** EXERCISE **
Only a number is wanted here: the number of lines of the data that include "rewrite".
***
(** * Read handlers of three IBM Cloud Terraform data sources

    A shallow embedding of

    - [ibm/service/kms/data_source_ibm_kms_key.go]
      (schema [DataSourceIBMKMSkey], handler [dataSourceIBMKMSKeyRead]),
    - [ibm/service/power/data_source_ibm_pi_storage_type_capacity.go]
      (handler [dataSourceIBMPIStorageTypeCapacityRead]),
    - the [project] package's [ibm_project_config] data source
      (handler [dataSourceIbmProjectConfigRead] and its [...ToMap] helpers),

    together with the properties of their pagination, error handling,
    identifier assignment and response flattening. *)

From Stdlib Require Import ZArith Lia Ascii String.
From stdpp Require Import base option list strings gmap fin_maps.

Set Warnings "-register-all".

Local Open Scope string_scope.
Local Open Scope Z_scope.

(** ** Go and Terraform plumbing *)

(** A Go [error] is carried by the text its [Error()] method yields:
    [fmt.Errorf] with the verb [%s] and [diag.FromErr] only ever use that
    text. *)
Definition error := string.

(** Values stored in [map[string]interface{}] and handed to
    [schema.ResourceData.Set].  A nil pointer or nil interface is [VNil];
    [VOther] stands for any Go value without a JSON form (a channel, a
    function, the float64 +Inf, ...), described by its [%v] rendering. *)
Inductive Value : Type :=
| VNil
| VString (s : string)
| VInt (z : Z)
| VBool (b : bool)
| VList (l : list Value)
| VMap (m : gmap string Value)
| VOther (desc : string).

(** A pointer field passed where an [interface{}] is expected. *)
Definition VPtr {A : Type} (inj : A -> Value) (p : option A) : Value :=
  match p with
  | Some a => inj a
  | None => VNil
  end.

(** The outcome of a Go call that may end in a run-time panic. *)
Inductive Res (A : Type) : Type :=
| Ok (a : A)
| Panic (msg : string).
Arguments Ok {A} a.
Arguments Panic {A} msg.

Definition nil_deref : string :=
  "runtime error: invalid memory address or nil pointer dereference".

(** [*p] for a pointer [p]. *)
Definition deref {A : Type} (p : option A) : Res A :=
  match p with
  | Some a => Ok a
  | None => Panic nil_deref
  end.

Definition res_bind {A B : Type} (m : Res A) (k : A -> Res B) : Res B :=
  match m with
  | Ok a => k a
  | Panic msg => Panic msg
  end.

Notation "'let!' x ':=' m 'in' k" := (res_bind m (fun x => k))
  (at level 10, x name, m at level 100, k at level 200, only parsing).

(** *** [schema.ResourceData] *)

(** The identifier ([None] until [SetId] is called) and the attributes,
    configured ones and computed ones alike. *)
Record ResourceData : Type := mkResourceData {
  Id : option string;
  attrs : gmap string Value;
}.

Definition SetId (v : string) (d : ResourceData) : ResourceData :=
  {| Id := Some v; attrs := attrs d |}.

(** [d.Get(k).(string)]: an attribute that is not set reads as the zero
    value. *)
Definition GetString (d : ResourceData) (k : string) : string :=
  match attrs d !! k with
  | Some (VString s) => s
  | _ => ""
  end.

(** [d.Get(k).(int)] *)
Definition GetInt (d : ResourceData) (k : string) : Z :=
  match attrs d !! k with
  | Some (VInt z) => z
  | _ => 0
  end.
***
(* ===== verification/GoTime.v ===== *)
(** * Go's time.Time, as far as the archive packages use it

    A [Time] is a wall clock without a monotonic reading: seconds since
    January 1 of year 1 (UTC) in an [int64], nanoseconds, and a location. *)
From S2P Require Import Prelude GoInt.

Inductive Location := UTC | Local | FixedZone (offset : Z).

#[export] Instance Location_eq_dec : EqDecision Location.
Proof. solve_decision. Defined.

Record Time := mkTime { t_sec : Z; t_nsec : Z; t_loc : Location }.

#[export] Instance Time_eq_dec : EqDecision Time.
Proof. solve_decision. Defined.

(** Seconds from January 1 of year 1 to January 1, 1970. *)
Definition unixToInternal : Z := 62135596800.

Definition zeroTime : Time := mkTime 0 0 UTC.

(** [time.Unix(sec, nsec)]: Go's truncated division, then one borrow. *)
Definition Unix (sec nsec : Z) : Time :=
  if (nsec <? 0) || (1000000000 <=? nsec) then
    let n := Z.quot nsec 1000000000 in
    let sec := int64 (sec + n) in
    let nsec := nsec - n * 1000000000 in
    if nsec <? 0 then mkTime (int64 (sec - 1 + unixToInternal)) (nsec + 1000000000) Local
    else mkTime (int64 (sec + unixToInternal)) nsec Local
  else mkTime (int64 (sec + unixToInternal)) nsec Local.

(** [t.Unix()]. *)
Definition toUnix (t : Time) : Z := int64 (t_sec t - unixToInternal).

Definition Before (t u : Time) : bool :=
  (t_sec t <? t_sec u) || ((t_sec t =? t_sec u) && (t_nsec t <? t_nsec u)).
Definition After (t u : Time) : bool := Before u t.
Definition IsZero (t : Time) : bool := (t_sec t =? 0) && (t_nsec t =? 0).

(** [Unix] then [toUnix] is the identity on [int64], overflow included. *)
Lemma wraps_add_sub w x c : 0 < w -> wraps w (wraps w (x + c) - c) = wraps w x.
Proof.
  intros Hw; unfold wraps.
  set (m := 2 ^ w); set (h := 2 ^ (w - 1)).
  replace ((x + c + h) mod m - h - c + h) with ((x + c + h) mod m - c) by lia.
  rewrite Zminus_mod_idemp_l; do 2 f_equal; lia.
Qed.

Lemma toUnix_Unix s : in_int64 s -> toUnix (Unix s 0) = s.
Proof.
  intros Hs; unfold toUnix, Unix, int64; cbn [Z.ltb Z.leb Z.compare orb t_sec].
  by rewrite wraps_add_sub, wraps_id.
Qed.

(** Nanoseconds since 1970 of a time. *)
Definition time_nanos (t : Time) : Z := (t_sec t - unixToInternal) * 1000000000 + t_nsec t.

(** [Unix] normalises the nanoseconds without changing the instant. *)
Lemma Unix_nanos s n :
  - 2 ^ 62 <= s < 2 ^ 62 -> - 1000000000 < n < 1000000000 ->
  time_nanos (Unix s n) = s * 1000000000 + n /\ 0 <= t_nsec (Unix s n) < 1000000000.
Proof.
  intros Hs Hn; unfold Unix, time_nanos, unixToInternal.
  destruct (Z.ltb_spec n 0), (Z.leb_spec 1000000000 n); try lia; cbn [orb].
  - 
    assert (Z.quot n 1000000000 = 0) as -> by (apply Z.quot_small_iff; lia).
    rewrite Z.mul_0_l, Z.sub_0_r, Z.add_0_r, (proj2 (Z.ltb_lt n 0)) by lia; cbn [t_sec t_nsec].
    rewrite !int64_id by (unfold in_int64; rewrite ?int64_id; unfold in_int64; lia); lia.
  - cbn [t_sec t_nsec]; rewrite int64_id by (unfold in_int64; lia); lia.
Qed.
***
** TASK ANSWER **
5